Aclnn算子接入ATB Plugin主要思路如下:
  1. 创建自定义类,该类继承ATB的Operation类。
  2. 使用aclnn接口实现Operation类中几个特定接口。

本节将主要围绕思路中的第二点对Aclnn算子接入ATB Plugin进行详细介绍。

图1 自定义Operation类继承自ATB Operation类
表1 Operation类对外提供的接口

接口名

自定义Operation类是否需要实现

Setup

Execute

InferShape

GetInputNum

GetOutputNum

GetName

Setup接口的实现

Setup接口的主要目的有两个:

atb::Status AclnnBaseOperation::Setup(
    const atb::VariantPack &variantPack, uint64_t &workspaceSize, atb::Context *context)
{
    LOG_INFO(opName_ + " setup start");

    // 调用子类,创建输入输出tensor,并存入VariantPack
    int ret = CreateAclnnVariantPack(variantPack);
    if (ret != 0)
    {
        LOG_ERROR(opName_ + " call CreateAclnnVariantPack fail, error: " + std::to_string(ret));
        return atb::ERROR_INVALID_PARAM;
    }

    // 调用子类,子类中调用aclnn接口,获取Executor和Workspace
    ret = SetAclnnWorkspaceExecutor();
    if (ret != 0)
    {
        LOG_ERROR(
            opName_ + " call CreateAclnnVaSetAclnnWorkspaceExecutorriantPack fail, error: " + std::to_string(ret));
        return atb::ERROR_INVALID_PARAM;
    }
    // 返回计算出的workspaceSize
    workspaceSize = workspaceSize_;
    LOG_INFO(opName_ + " setup end");
    return ret;
}

Execute接口的实现

Execute接口的主要功能是根据用户给到的显存地址,去进行对应算子任务的下发。在Aclnn算子接入ATB Plugin的流程中,这一步主要负责设置调用Aclnn的接口来进行输入设置与算子下发。

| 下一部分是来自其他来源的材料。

(** ** [transport/sending.rs] *)

Definition send_record (net : Net) (dest_onion : string) (intro : option bytes) (payload : bytes)
    (alert : bool) : Net * result TransportError unit :=
  if kill_switch net then (net, Err KillSwitch)
  else
    match pack intro payload alert with
    | Err x => (net, Err x)
    | Ok packed => if online net then sender_send net dest_onion packed else (net, Err Offline)
    end.

(** The call from the engine: a transport failure is a value, not an error. *)
Definition try_send (dest_onion : string) (intro : option bytes) (record : bytes) (alert : bool)
    : M (result TransportError unit) := λ e,
  let '(net, r) := send_record (en_net e) dest_onion intro record alert in
  (mkEngine (en_db e) (en_sig e) net (en_rng e) (en_presence e) (en_typing e)
     (en_pending e) (en_rate e) (en_drops e), Ok r).

(** ** [engine/send.rs] *)

Definition close_state (db : Db) (rel_id : string) : option string :=
  db_rels db !! rel_id ≫= rel_close_state.

Definition load_relationship (db : Db) (rel_id : string) : option RelRow := db_rels db !! rel_id.

Definition closing_exempt (t : EnvelopeType) : bool :=
  match t with
  | TDeleteAll | TContactClose | TResyncReq => true
  | _ => false
  end.

Definition policy_denies (policy : PolicyState) (t : EnvelopeType) : bool :=
  match t with
  | TTyping => negb (typing_enforced policy)
  | TPresence => negb (presence policy)
  | TRead => negb (receipts policy)
  | TSticker | TStickerCtrl => negb (emoji policy)
  | TAttachHead | TAttachChunk => negb (attachments policy)
  | _ => false
  end.
(* ===== verification/Burn.v ===== *)
(** Erasing a relationship ([core/src/engine/burn.rs]) and the periodic
    maintenance ([Engine::sweep], [core/src/engine/drain.rs]). The session
    keys are behind the [SignalStore] interface; the transport's service
    removal is a parameter. *)

From S2P Require Import Prelude Bin Limits Payloads Envelope Frame Policy RateLimit Ephemeral Ledger Settings Session SignalStores EngineTypes StickerPending StickerStore Engine Profiles.

(** The statements of [burn_relationship] on the store, in order. *)
Definition burn_chunks (db : Db) (rel_id : string) : Db :=
  set_chunks db (filter (λ kv : bytes * Z * ChunkRow,
    ar_rel_id <$> db_attachments db !! kv.1.1 ≠ Some rel_id) (db_chunks db)).

Definition burn_tables (db : Db) (rel_id : string) : Db :=
  let db := set_messages db (filter (λ kv, mr_rel_id kv.2 ≠ rel_id) (db_messages db)) in
  let db := set_outbox db (filter (λ kv, ob_rel_id kv.2 ≠ rel_id) (db_outbox db)) in
  let db := set_attachments db (filter (λ kv, ar_rel_id kv.2 ≠ rel_id) (db_attachments db)) in
  let db := set_profiles db (delete rel_id (db_profiles db)) in
  let db := set_tombstones db (filter (λ kv, kv.1.1 ≠ rel_id) (db_tombstones db)) in
  let db := set_inbound_seqs db (filter (λ k, k.1 ≠ rel_id) (db_inbound_seqs db)) in
  set_serves db (filter (λ kv, kv.1.1 ≠ rel_id) (sd_serves (db_stickers db))).

Definition burn_rows (db : Db) (rel_id : string) : Db :=
  let db := burn_chunks db rel_id in
  let db := burn_tables db rel_id in
  let db := set_rels db (delete rel_id (db_rels db)) in
  let db := (delete_setting db (close_started_at_key rel_id)).1 in
  (delete_setting db (resync_req_at_key rel_id)).1.

Section Burn.
Context {Sig Net Rng : Type} `{!SignalStore Sig}.
(** [Transport::remove_service] *)
Context (remove_service : Net → string → Net * result TransportError unit).

Local Abbreviation Engine := (@Engine Sig Net Rng).
Local Abbreviation M := (@M Sig Net Rng).
Local Notation "x <- m ;; k" := (mbind m (λ x, k)) (at level 100, m at next level, right associativity).
Local Notation "m ;; k" := (mbind m (λ _, k)) (at level 100, k at level 200, right associativity).

(** A failed removal is logged and the burn goes on. *)
Definition drop_service (service_id : string) : M unit := λ e,
  (mkEngine (en_db e) (en_sig e) (remove_service (en_net e) service_id).1 (en_rng e) (en_presence e)
     (en_typing e) (en_pending e) (en_rate e) (en_drops e), Ok tt).

Definition wipe_session (rel_id : string) : M unit := λ e,
  (mkEngine (en_db e) (wipe_namespace rel_id (en_sig e)) (en_net e) (en_rng e) (en_presence e)
     (en_typing e) (en_pending e) (en_rate e) (en_drops e), Ok tt).

Definition forget_ram (rel_id : string) : M unit := λ e,
  (mkEngine (en_db e) (en_sig e) (en_net e) (en_rng e) (presence_forget (en_presence e) rel_id)
     (typing_forget (en_typing e) rel_id) (buffers_forget (en_pending e) rel_id) (en_rate e)
     (en_drops e), Ok tt).

Definition burn_relationship (rel_id : string) : M unit :=
  db <- get_db ;;
  match load_relationship db rel_id with
  | None => mret tt
  | Some row =>
      drop_service (pc_service_id (rel_pairing row)) ;;
      wipe_session rel_id ;;
      db <- get_db ;;
      put_db (burn_rows db rel_id) ;;
      forget_ram rel_id
  end.

(** ** [Engine::sweep] *)

(** The closing relationships, with their creation time. *)
Definition closing (db : Db) : list (string * Z) :=
  (λ kv : string * RelRow, (kv.1, rel_created_at kv.2))
    <$> filter (λ kv : string * RelRow, is_Some (rel_close_state kv.2)) (map_to_list (db_rels db)).

Definition is_settled (db : Db) (rel_id : string) : bool :=
  Z.of_nat (size (filter (λ kv : bytes * OutboxRow, ob_rel_id kv.2 = rel_id) (db_outbox db))) =? 0.

Definition burn_due (db : Db) (rel_id : string) (created_at : Z) : bool :=
  let started := default created_at (stamp db (close_started_at_key rel_id)) in
  is_settled db rel_id || (db_now db >=? wrap64 (started + CLOSE_SETTLE_SECS)).

Fixpoint burn_closing (l : list (string * Z)) : M (list EngineEvent) :=
  match l with
  | [] => mret []
  | (rel_id, created_at) :: l =>
      db <- get_db ;;
      if burn_due db rel_id created_at then
        burn_relationship rel_id ;;
        evs <- burn_closing l ;;
        mret (EvContactClosed rel_id :: evs)
      else burn_closing l
  end.

(** The RAM indicators that go dark. *)
Definition sweep_indicators : M (list EngineEvent) := λ e,
  let t := db_now (en_db e) in
  let '(pr, gone) := presence_sweep (en_presence e) t in
  let '(ty, dark) := typing_sweep (en_typing e) t in
  (mkEngine (en_db e) (en_sig e) (en_net e) (en_rng e) pr ty (en_pending e) (en_rate e) (en_drops e),
   Ok (((λ r, EvPresence r false false) <$> gone) ++ ((λ r, EvTyping r false) <$> dark))).

Definition sweep_pending : M unit := λ e,
  (mkEngine (en_db e) (en_sig e) (en_net e) (en_rng e) (en_presence e) (en_typing e)
     (buffers_sweep (en_pending e) (db_now (en_db e))) (en_rate e) (en_drops e), Ok tt).

Definition sweep : M (list EngineEvent) :=
  db <- get_db ;;
  put_db (sweep_expired db).1 ;;
  db <- get_db ;;
  closed <- burn_closing (closing db) ;;
  dark <- sweep_indicators ;;
  db <- get_db ;;
  put_db (foldl (λ db kv, (prune_tombstones db kv.1).1) db (list_relationships db)) ;;
  sweep_pending ;;
  db <- get_db ;;
  put_db (sweep_cache db) ;;
  mret (closed ++ dark).

(** [fail_outbound] *)
Definition fail_outbound (rel_id : string) : M Z :=
  db <- get_db ;;
  let '(db, n) := fail_relationship_outbound db rel_id in
  put_db db ;;
  mret n.
End Burn.

(** ** What belongs to a relationship

    The rows a burn is about, gathered per relationship. A chunk row has no
    relationship of its own, only the id of its head: the chunks of a
    relationship are those of the heads it had, so the set of heads is an
    argument of [slice] and is taken before the burn that deletes them. *)

Record RelSlice := mkRelSlice {
  sl_rel : option RelRow;
  sl_messages : gmap bytes MessageRow;
  sl_outbox : gmap bytes OutboxRow;
  sl_attachments : gmap bytes AttachmentRow;
  sl_chunks : gmap (bytes * Z) ChunkRow;
  sl_profile : option ProfileRow;
  sl_tombstones : gmap (string * bytes) Z;
  sl_seqs : gset (string * Z);
  sl_serves : gmap (string * Z) Z;
  sl_close_started : option bytes;
  sl_resync_req : option bytes;
}.

Definition slice_empty : RelSlice := mkRelSlice None ∅ ∅ ∅ ∅ None ∅ ∅ ∅ None None.

Definition heads_of (db : Db) (rel_id : string) : gset bytes :=
  dom (filter (λ kv : bytes * AttachmentRow, ar_rel_id kv.2 = rel_id) (db_attachments db)).

Definition slice (heads : gset bytes) (db : Db) (rel_id : string) : RelSlice :=
  mkRelSlice (db_rels db !! rel_id)
    (filter (λ kv, mr_rel_id kv.2 = rel_id) (db_messages db))
    (filter (λ kv, ob_rel_id kv.2 = rel_id) (db_outbox db))
    (filter (λ kv, ar_rel_id kv.2 = rel_id) (db_attachments db))
    (filter (λ kv : bytes * Z * ChunkRow, kv.1.1 ∈ heads) (db_chunks db))
    (db_profiles db !! rel_id)
    (filter (λ kv, kv.1.1 = rel_id) (db_tombstones db))
    (filter (λ k, k.1 = rel_id) (db_inbound_seqs db))
    (filter (λ kv, kv.1.1 = rel_id) (sd_serves (db_stickers db)))
    (setting db (close_started_at_key rel_id))
    (setting db (resync_req_at_key rel_id)).

Lemma filter_other `{FinMap K T} {A} (P Q : K * A → Prop)
    `{!∀ x, Decision (P x), !∀ x, Decision (Q x)} (m : T A) :
  (∀ i x, P (i, x) → Q (i, x)) → filter P (filter Q m) = filter P m.
Proof.
  intros HPQ. apply map_eq. intros i. apply option_eq. intros x.
  rewrite !map_lookup_filter_Some. naive_solver.
Qed.

Lemma filter_gone `{FinMap K T} {A} (P Q : K * A → Prop)
    `{!∀ x, Decision (P x), !∀ x, Decision (Q x)} (m : T A) :
  (∀ i x, P (i, x) → ¬ Q (i, x)) → filter P (filter Q m) = ∅.
Proof.
  intros HPQ. apply map_eq. intros i. rewrite lookup_empty. apply eq_None_not_Some.
  intros [x Hx]. rewrite !map_lookup_filter_Some in Hx. naive_solver.
Qed.

(** Settings keys of different kinds or relationships are different. *)
Lemma close_key_inj a b : close_started_at_key a = close_started_at_key b → a = b.
Proof. unfold close_started_at_key. apply (inj (String.append _)). Qed.
Lemma resync_key_inj a b : resync_req_at_key a = resync_req_at_key b → a = b.
Proof. unfold resync_req_at_key. apply (inj (String.append _)). Qed.
Lemma close_resync_key a b : close_started_at_key a ≠ resync_req_at_key b.
Proof. discriminate. Qed.

Lemma elem_of_heads_of db rel_id h :
  h ∈ heads_of db rel_id ↔ ar_rel_id <$> db_attachments db !! h = Some rel_id.
Proof.
  unfold heads_of. rewrite elem_of_dom, fmap_Some. unfold is_Some.
  setoid_rewrite map_lookup_filter_Some. cbn. naive_solver.
Qed.

(** The heads are read off the attachment rows of the slice. *)
Lemma slice_heads heads db db' rel_id :
  slice heads db' rel_id = slice heads db rel_id → heads_of db' rel_id = heads_of db rel_id.
Proof. intros H%(f_equal sl_attachments). cbn in H. unfold heads_of. by rewrite H. Qed.

Lemma slice_burned db rel_id : slice (heads_of db rel_id) (burn_rows db rel_id) rel_id = slice_empty.
Proof.
  unfold slice, slice_empty, burn_rows, burn_tables, burn_chunks, setting. cbn -[close_started_at_key resync_req_at_key].
  f_equal.
  - apply lookup_delete_eq.
  - by apply filter_gone; naive_solver.
  - by apply filter_gone; naive_solver.
  - by apply filter_gone; naive_solver.
  - apply filter_gone. cbn. intros [h i] c H%elem_of_heads_of Hne. by apply Hne.
  - apply lookup_delete_eq.
  - by apply filter_gone; naive_solver.
  - apply set_eq. intros [r s]. rewrite !elem_of_filter. set_solver.
  - by apply filter_gone; naive_solver.
  - rewrite lookup_delete_ne by (symmetry; apply close_resync_key). apply lookup_delete_eq.
  - apply lookup_delete_eq.
Qed.

Lemma slice_other db rel_id other : 
  other ≠ rel_id → slice (heads_of db other) (burn_rows db rel_id) other = slice (heads_of db other) db other.
Proof.
  intros Hne. unfold slice, burn_rows, burn_tables, burn_chunks, setting.
  cbn -[close_started_at_key resync_req_at_key]. f_equal.
  - by apply lookup_delete_ne.
  - apply filter_other. naive_solver.
  - apply filter_other. naive_solver.
  - apply filter_other. naive_solver.
  - apply filter_other. cbn. intros [h i] c H%elem_of_heads_of. cbn in *. rewrite H. congruence.
  - by apply lookup_delete_ne.
  - apply filter_other. naive_solver.
  - apply set_eq. intros [r s]. rewrite !elem_of_filter. cbn. naive_solver.
  - apply filter_other. naive_solver.
  - rewrite !lookup_delete_ne; [done| |by apply not_eq_sym, close_resync_key].
    by intros ->%close_key_inj.
  - rewrite !lookup_delete_ne; [done|apply close_resync_key|]. by intros ->%resync_key_inj.
Qed.

(** ** Reclaiming: what the periodic sweeps may do to the store *)

Record reclaims (db db' : Db) : Prop := {
  rc_rels : db_rels db' = db_rels db;
  rc_outbox : db_outbox db' = db_outbox db;
  rc_attachments : db_attachments db' = db_attachments db;
  rc_chunks : db_chunks db' = db_chunks db;
  rc_profiles : db_profiles db' = db_profiles db;
  rc_seqs : db_inbound_seqs db' = db_inbound_seqs db;
  rc_serves : sd_serves (db_stickers db') = sd_serves (db_stickers db);
  rc_settings : db_settings db' = db_settings db;
  rc_now : db_now db' = db_now db;
  rc_messages : db_messages db' ⊆ db_messages db;
  rc_tombstones : db_tombstones db' ⊆ db_tombstones db;
}.

#[export] Instance reclaims_preorder : PreOrder reclaims.
Proof.
  split.
  - intros db. by split.
  - intros a b c [] []. split; try congruence; by etrans.
Qed.

Lemma reclaims_sweep_expired db : reclaims db (sweep_expired db).1.
Proof. split; cbn; try done. apply map_filter_subseteq. Qed.

Lemma reclaims_prune db rel_id : reclaims db (prune_tombstones db rel_id).1.
Proof.
  split; cbn; try done. match goal with |- foldr _ _ ?l ⊆ _ => generalize l end.
  intros over. induction over as [|kv over IH]; cbn; [apply map_filter_subseteq|].
  etrans; [apply delete_subseteq|done].
Qed.

Lemma reclaims_prune_all (l : list (string * RelRow)) db :
  reclaims db (foldl (λ db kv, (prune_tombstones db kv.1).1) db l).
Proof.
  revert db. induction l as [|kv l IH]; intros db; cbn; [reflexivity|].
  etrans; [apply reclaims_prune|apply IH].
Qed.

Lemma reclaims_sweep_cache db : reclaims db (sweep_cache db).
Proof. by split. Qed.

Lemma filter_empty_sub `{FinMap K T} {A} (P : K * A → Prop) `{!∀ x, Decision (P x)} (m m' : T A) :
  m' ⊆ m → filter P m = ∅ → filter P m' = ∅.
Proof.
  intros Hs He. apply map_empty. intros i. apply eq_None_not_Some. intros [x Hx].
  apply map_lookup_filter_Some in Hx as [Hx HP].
  assert (filter P m !! i = Some x) as Hf.
  { apply map_lookup_filter_Some. split; [|done]. by eapply lookup_weaken. }
  by rewrite He, lookup_empty in Hf.
Qed.

Lemma reclaims_empty heads db db' rel_id :
  reclaims db db' → slice heads db rel_id = slice_empty → slice heads db' rel_id = slice_empty.
Proof.
  intros [R1 R2 R3 R4 R5 R6 R7 R8 R9 R10 R11]. unfold slice, slice_empty, setting.
  rewrite R1, R2, R3, R4, R5, R6, R7, R8. intros [=]. f_equal; try done; by eapply filter_empty_sub.
Qed.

atb::Status AclnnBaseOperation::Execute(
    const atb::VariantPack &variantPack, uint8_t *workspace, uint64_t workspaceSize, atb::Context *context)
{
    LOG_INFO(opName_ + " execute start");
    if (!context) {
        LOG_ERROR(opName_ + " execute fail, context param is null");
        return atb::ERROR_INVALID_PARAM;
    }
    // 获取执行stream
    aclrtStream stream = context->GetExecuteStream();
    if (!stream) {
        LOG_ERROR(opName_ + " execute fail, execute stream in context is null");
        return atb::ERROR_INVALID_PARAM;
    }
    // 更新数据传入的地址
    int ret = UpdateAclnnVariantPack(variantPack);
    if (ret != 0) {
        LOG_ERROR(opName_ + " call UpdateAclnnVariantPack fail, error: " + std::to_string(ret));
        return atb::ERROR_CANN_ERROR;
    }
    LOG_INFO("Input workspaceSize " + std::to_string(workspaceSize) + " localCache workspaceSize " +
             std::to_string(workspaceSize_));
    ret = ExecuteAclnnOp(workspace, stream); // 调用aclnn接口
    if (ret != 0) {
        LOG_ERROR(opName_ + " call ExecuteAclnnOp fail, error: " + std::to_string(ret));
        return atb::ERROR_CANN_ERROR;
    }
    LOG_INFO(opName_ + " execute start");
    return ret;
}

InferShape接口

该接口的主要功能为Shape推导,根据输入tensor的Shape及算子参数推导出输出tensor的Shape。该函数实现只与算子本身的特性及接口相关。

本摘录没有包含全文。